Comparing the Performance of Machine Learning Algorithms for Predicting Antibiotic Resistance

By: Jameel Ali, Meris Johnson-Hagler, Faye Orcales, Kristiene Recto, John Matthew Suntay, Fayeeza Shaikh, and Lucy Moctezuma

Department: Cellular & Molecular Biology

Faculty Advisors: Dr. Pleuni Pennings and Dr. Scott Roy

Antibiotic resistance has become a global public health concern. Bacteria are evolving resistance to the current arsenal of prescribed antibiotics resulting in strains that are developing multi-drug resistance.

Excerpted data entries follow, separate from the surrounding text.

(* ===== verification/Limits.v ===== *)
(** * Termination of matching, and what the reference trades guarantee

    The matching loop stops for every order and every well-formed book, whatever
    the balances are: each iteration that continues takes a resting order out of
    the index or fills the taker. The reference trades respect the limit of the
    taker, fill every maker but the last completely, and use the makers in
    priority order. *)

From S2P Require Import Prelude Domain Slices OrderBook BookSpec Ledger Snapshot Events Matching Invariant Settlement MatchStep MatchLoop MatchSpec.

Section termination.
Context `{!Clock}.
Implicit Types (l : locals) (la lp : abook) (order : Order) (st : State).

Lemma settle_books buyer seller sid q cash st st' :
  settle buyer seller sid q cash st = Done st' -> s_OrderBooks st' = s_OrderBooks st.
Proof.
  unfold settle. cbv zeta. destruct (buyer_holding _ _ _) as [h|]; [|done]. cbn [obind]. intros [= <-].
  destruct (modify_holding_rest seller sid (seller_holding q)
    (modify_account seller (fun a => mkAccount (acc_Id a) (acc_Balance a ⊕ cash) (acc_AvailableBalance a ⊕ cash))
       (upsert_holding h (modify_account buyer (fun a => set_Balance (acc_Balance a ⊖ cash) a) st)))) as (_ & _ & ->).
  destruct (modify_account_rest seller
    (fun a => mkAccount (acc_Id a) (acc_Balance a ⊕ cash) (acc_AvailableBalance a ⊕ cash))
    (upsert_holding h (modify_account buyer (fun a => set_Balance (acc_Balance a ⊖ cash) a) st))) as (_ & _ & ->).
  simpl. by destruct (modify_account_rest buyer (fun a => set_Balance (acc_Balance a ⊖ cash) a) st) as (_ & _ & ->).
Qed.

(** What an iteration that continues leaves behind. *)
Lemma after_fill_continue l side p o c q l' :
  after_fill l side p o c q = Done (Continue l') ->
  l_order l' = set_FilledQuantity (o_FilledQuantity (l_order l) ⊕ q) (l_order l) /\
  s_OrderBooks (state (l_core l')) = s_OrderBooks (state c).
Proof.
  unfold after_fill. cbv zeta. destruct (if is_sell _ then _ else _) as [buyer seller].
  destruct (settle _ _ _ _ _ _) as [s|] eqn:Hs; [|done]. cbn [obind]. apply settle_books in Hs.
  unfold takeTradeID, nextTradeID, trade_event, maker_event, time_now.
  repeat case_match; intros; simplify_eq/=; done.
Qed.

Lemma after_fill_error l side p o c q l' e :
  after_fill l side p o c q = Done (Fail l' e) -> e = TradeIDExhausted.
Proof.
  unfold after_fill. cbv zeta. destruct (if is_sell _ then _ else _) as [buyer seller].
  destruct (settle _ _ _ _ _ _) as [s|]; [|done]. cbn [obind].
  unfold takeTradeID, nextTradeID, trade_event, maker_event, time_now.
  repeat case_match; intros; simplify_eq/=; done.
Qed.

Lemma match_step_error l l' e : match_step l = Done (Fail l' e) -> e = TradeIDExhausted.
Proof.
  unfold match_step. cbv zeta. destruct (best_counter _ _) as [[best|] side]; [|done].
  destruct (price_rejected _ _); [done|]. destruct (Front _ _ _) as [o|]; [|done].
  destruct (Fill _ _ _) as [[ob filled]|]; [|done]. cbn [obind]. destruct (Z.eqb filled 0); [done|].
  apply after_fill_error.
Qed.

Lemma match_step_other l : ~ is_trade (l_order l) -> match_step l = Done (Break l).
Proof.
  intros Ht. unfold match_step, best_counter, is_trade in *. cbv zeta.
  destruct (o_TradingType (l_order l)); naive_solver.
Qed.

Lemma after_fill_panic l side p o c q e : after_fill l side p o c q = Panicked e -> e = DivideByZero.
Proof.
  unfold after_fill, settle, buyer_holding. cbv zeta. destruct (if is_sell _ then _ else _) as [buyer seller].
  destruct (Z.eqb _ 0); cbn [obind]; [by intros [= <-]|].
  unfold trade_event, maker_event, time_now. repeat case_match; intros; simplify_eq/=; done.
Qed.

(** The loop returns, or stops for want of trade ids, or divides by a quantity
    that has wrapped around to zero; it never runs out of fuel. *)
Definition ends (m : outcome (locals * option engine_error)) : Prop :=
  match m with
  | Done (_, None) => True
  | Done (_, Some e) => e = TradeIDExhausted
  | Panicked p => p = DivideByZero
  end.

Lemma match_loop_fuel fuel la lp l :
  open_order (l_order l) \/ unfilled (l_order l) = 0 ->
  rep (book (o_StockId (l_order l)) (state (l_core l))) la ->
  (forall a o, (a, o) ∈ la -> open_order o) -> prioritised (counter_side (l_order l)) la lp ->
  (length lp < fuel)%nat -> ends (match_loop fuel l).
Proof.
  revert fuel la l. induction lp as [|[a o] lp IH]; intros fuel la l Hord Hr Hopen Hp Hfuel.
  all: destruct (decide (unfilled (l_order l) = 0)) as [Hu|Hu]; [by rewrite match_loop_done|].
  all: destruct Hord as [Hord|?]; [|done].
  all: destruct fuel as [|fuel]; [simpl in Hfuel; lia|].
  all: assert (Hu0 : 0 < unfilled (l_order l)) by (unfold open_order, unfilled in *; lia).
  all: destruct (decide (is_trade (l_order l))) as [Ht|Ht];
    [|rewrite (match_loop_step _ _ _ Hu0 (match_step_other _ Ht)); done].
  all: pose proof (match_step_shape l la _ Ht Hord Hr Hopen Hp) as Hs; cbv beta iota zeta in Hs.
  - by rewrite (match_loop_step _ _ _ Hu0 Hs).
  - destruct (price_rejected (l_order l) (o_Price o)); [by rewrite (match_loop_step _ _ _ Hu0 Hs)|].
    destruct Hs as (b' & Hr' & Hs). set (q := trade_qty (l_order l) o) in *.
    destruct (match_step l) as [[l1|l1|l1 e]|] eqn:Hstep.
    + by rewrite (match_loop_step _ _ _ Hu0 Hstep).
    + rewrite (match_loop_step _ _ _ Hu0 Hstep). symmetry in Hs.
      destruct (after_fill_continue _ _ _ _ _ _ _ Hs) as [Ho1 Hb1].
      assert (Hin : (a, o) ∈ la) by (apply (prioritised_elem _ _ _ _ Hp); left).
      pose proof (Hopen _ _ Hin) as Ho. destruct (trade_qty_range _ _ Hord Ho) as (Hq1 & Hq2 & Hq3). fold q in Hq1, Hq2, Hq3.
      rewrite add64_exact in Ho1 by (unfold open_order, unfilled in *; lia).
      assert (Hu1 : unfilled (l_order l1) = unfilled (l_order l) - q) by (rewrite Ho1; unfold unfilled; simpl; lia).
      pose proof (rep_addrs _ _ Hr) as Hnd.
      pose proof (prioritised_rest _ _ a o q lp Hnd Hp) as Hp'. unfold rest_prio in Hp'. case_decide as Hfull.
      * apply (IH fuel (fill_book a o q la) l1).
        -- destruct (decide (unfilled (l_order l1) = 0)); [by right|left]. rewrite Ho1 in *.
           unfold open_order, unfilled in *. simpl in *. lia.
        -- rewrite Ho1. cbn [o_StockId set_FilledQuantity]. rewrite book_default, Hb1. simpl. by rewrite lookup_insert_eq.
        -- intros a' o' [[[= -> ->] Hne]|[? _]]%(fill_book_elem _ o); [done|by eauto|done|done].
        -- rewrite Ho1. exact Hp'.
        -- simpl in Hfuel. lia.
      * rewrite match_loop_done; [done|]. rewrite Hu1. unfold q, trade_qty, unfilled in *. lia.
    + rewrite (match_loop_step _ _ _ Hu0 Hstep). by apply (match_step_error _ _ _ Hstep).
    + unfold unfilled in Hu0. cbn [match_loop].
      destruct (Z.ltb_spec (o_FilledQuantity (l_order l)) (o_Quantity (l_order l))); [|lia]. rewrite Hstep.
      symmetry in Hs. by apply after_fill_panic in Hs.
Qed.

Lemma reserve_books order r st : s_OrderBooks (reserve order r st) = s_OrderBooks st.
Proof. unfold reserve, modify_account, modify_holding. repeat case_match; done. Qed.

(** [matchEvents] terminates on every open order and every well-formed book. *)
Lemma matchEvents_fuel order c :
  open_order order -> wf_book (o_StockId order) (book (o_StockId order) (state c)) ->
  (exists c' evs, matchEvents order c = Done (c', inl evs)) \/
  (exists c', matchEvents order c = Done (c', inr TradeIDExhausted)) \/
  matchEvents order c = Panicked DivideByZero.
Proof.
  intros Ho (la & Hr & Hok). unfold matchEvents. cbv zeta. set (l := start_match order c).
  assert (Hbook : book (o_StockId order) (state (l_core l)) = book (o_StockId order) (state c)).
  { unfold l, start_match. cbn [l_core state set_state]. rewrite book_default, reserve_books, <- book_default.
    apply book_open. }
  destruct (by_priority_ok (counter_side order) la) as [Hp Hperm].
  assert (Hfuel : (length (by_priority (counter_side order) la) < match_fuel l)%nat).
  { unfold match_fuel. change (l_order l) with order. rewrite Hbook, (Permutation_length Hperm).
    pose proof (rep_index_size _ _ Hr). unfold on_side.
    pose proof (length_filter (fun x : entry => is_sell (o_TradingType (snd x)) = counter_side order) la). lia. }
  pose proof (match_loop_fuel (match_fuel l) la _ l (or_introl Ho) ltac:(by change (l_order l) with order; rewrite Hbook)
    (fun a o Hin => ro_open _ _ (Hok a o Hin)) Hp Hfuel) as Hl.
  destruct (match_loop (match_fuel l) l) as [[l1 [e|]]|p] eqn:He; cbn [obind]; simpl in Hl.
  - subst. eauto.
  - destruct (finish_match _ _). eauto.
  - subst. auto.
Qed.
End termination.

(** ** The reference trades *)

Section reference.
Implicit Types (order o : Order) (os : list Order).

(** The makers are a prefix of the priority list. *)
Lemma greedy_prefix order w os : exists rest, os = (greedy order w os).*1 ++ rest.
Proof.
  revert w. induction os as [|o os IH]; intros w; cbn [greedy]; [by exists []|].
  destruct (_ || _); [by eexists|]. destruct (IH (w - Z.min w (unfilled o))) as [rest Hrest].
  exists rest. cbn. by f_equal.
Qed.

(** A trade takes the whole of a maker unless the taker is filled by it. *)
Lemma greedy_complete order w os fs1 o q fs2 :
  0 <= w -> Forall open_order os -> greedy order w os = fs1 ++ (o, q) :: fs2 -> fs2 <> [] -> q = unfilled o.
Proof.
  revert w fs1. induction os as [|m os IH]; intros w fs1 Hw Hos; cbn [greedy]; [by destruct fs1|].
  inversion_clear Hos as [|?? Hm Hos']. destruct (_ || _); [by destruct fs1|].
  destruct fs1 as [|f fs1]; simpl.
  - intros [= -> <- Hfs] Hne. destruct (decide (unfilled o <= w)); [lia|].
    rewrite Z.min_l in Hfs by lia. rewrite Z.sub_diag in Hfs. rewrite greedy_zero in Hfs. congruence.
  - intros [= _ Hfs] Hne. eapply (IH (w - Z.min w (unfilled m))); [|done|exact Hfs|done]. lia.
Qed.

(** No trade is worse than the limit of the taker, and every trade moves shares. *)
Lemma greedy_limit order w os o q :
  0 <= w -> Forall open_order os -> (o, q) ∈ greedy order w os ->
  price_rejected order (o_Price o) = false /\ 0 < q <= unfilled o.
Proof.
  revert w. induction os as [|m os IH]; intros w Hw Hos; cbn [greedy]; [set_solver|].
  inversion_clear Hos as [|?? Hm Hos']. destruct (Z.eqb_spec w 0); simpl; [set_solver|].
  destruct (price_rejected order (o_Price m)) eqn:Hrej; [set_solver|].
  intros [[= -> ->]|Hin]%elem_of_cons.
  - split; [done|]. unfold open_order, unfilled in *. lia.
  - eapply IH; [|done|exact Hin]. lia.
Qed.

(** The taker stops short of its quantity only when nothing acceptable is left. *)
Lemma greedy_exhaustive order w os :
  0 <= w -> Forall open_order os -> fills_qty (greedy order w os) < w ->
  exists rest, os = (greedy order w os).*1 ++ rest /\
    from_option (fun o => price_rejected order (o_Price o)) true (head rest) = true.
Proof.
  unfold fills_qty. revert w. induction os as [|m os IH]; intros w Hw Hos Hlt; cbn [greedy] in *; [by exists []|].
  inversion_clear Hos as [|?? Hm Hos']. destruct (Z.eqb_spec w 0); simpl in *; [lia|].
  destruct (price_rejected order (o_Price m)) eqn:Hrej; [by exists (m :: os)|]. rewrite lsum_cons in Hlt. simpl in *.
  destruct (IH (w - Z.min w (unfilled m))) as (rest & Hr & Hh); [lia|done|lia|].
  exists rest. split; [cbn; by f_equal|done].
Qed.
End reference.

Currently, clinics are often performing traditional culture-based assays to determine antibiotic resistance in bacterial strains. However, this method is time-consuming and inaccurate. To determine antibiotic resistance with a greater degree of accuracy and efficiency than traditional methods, we will be utilizing machine learning algorithms. The machine learning algorithms will process publicly available whole genome sequences of E. coli strains to produce Decision Trees, Random Forest, Gradient Boosted Trees, Logistic Regression, and Neural Network. We want to compare the machine learning models to determine which model is the most accurate for predicting antibiotic resistance when using population structure, isolation year, and gene content as features. We aim to use what we have learned from this study to contribute to a future where machine learning can be used as a diagnostic tool to accurately predict antibiotic resistance from whole genome sequencing data.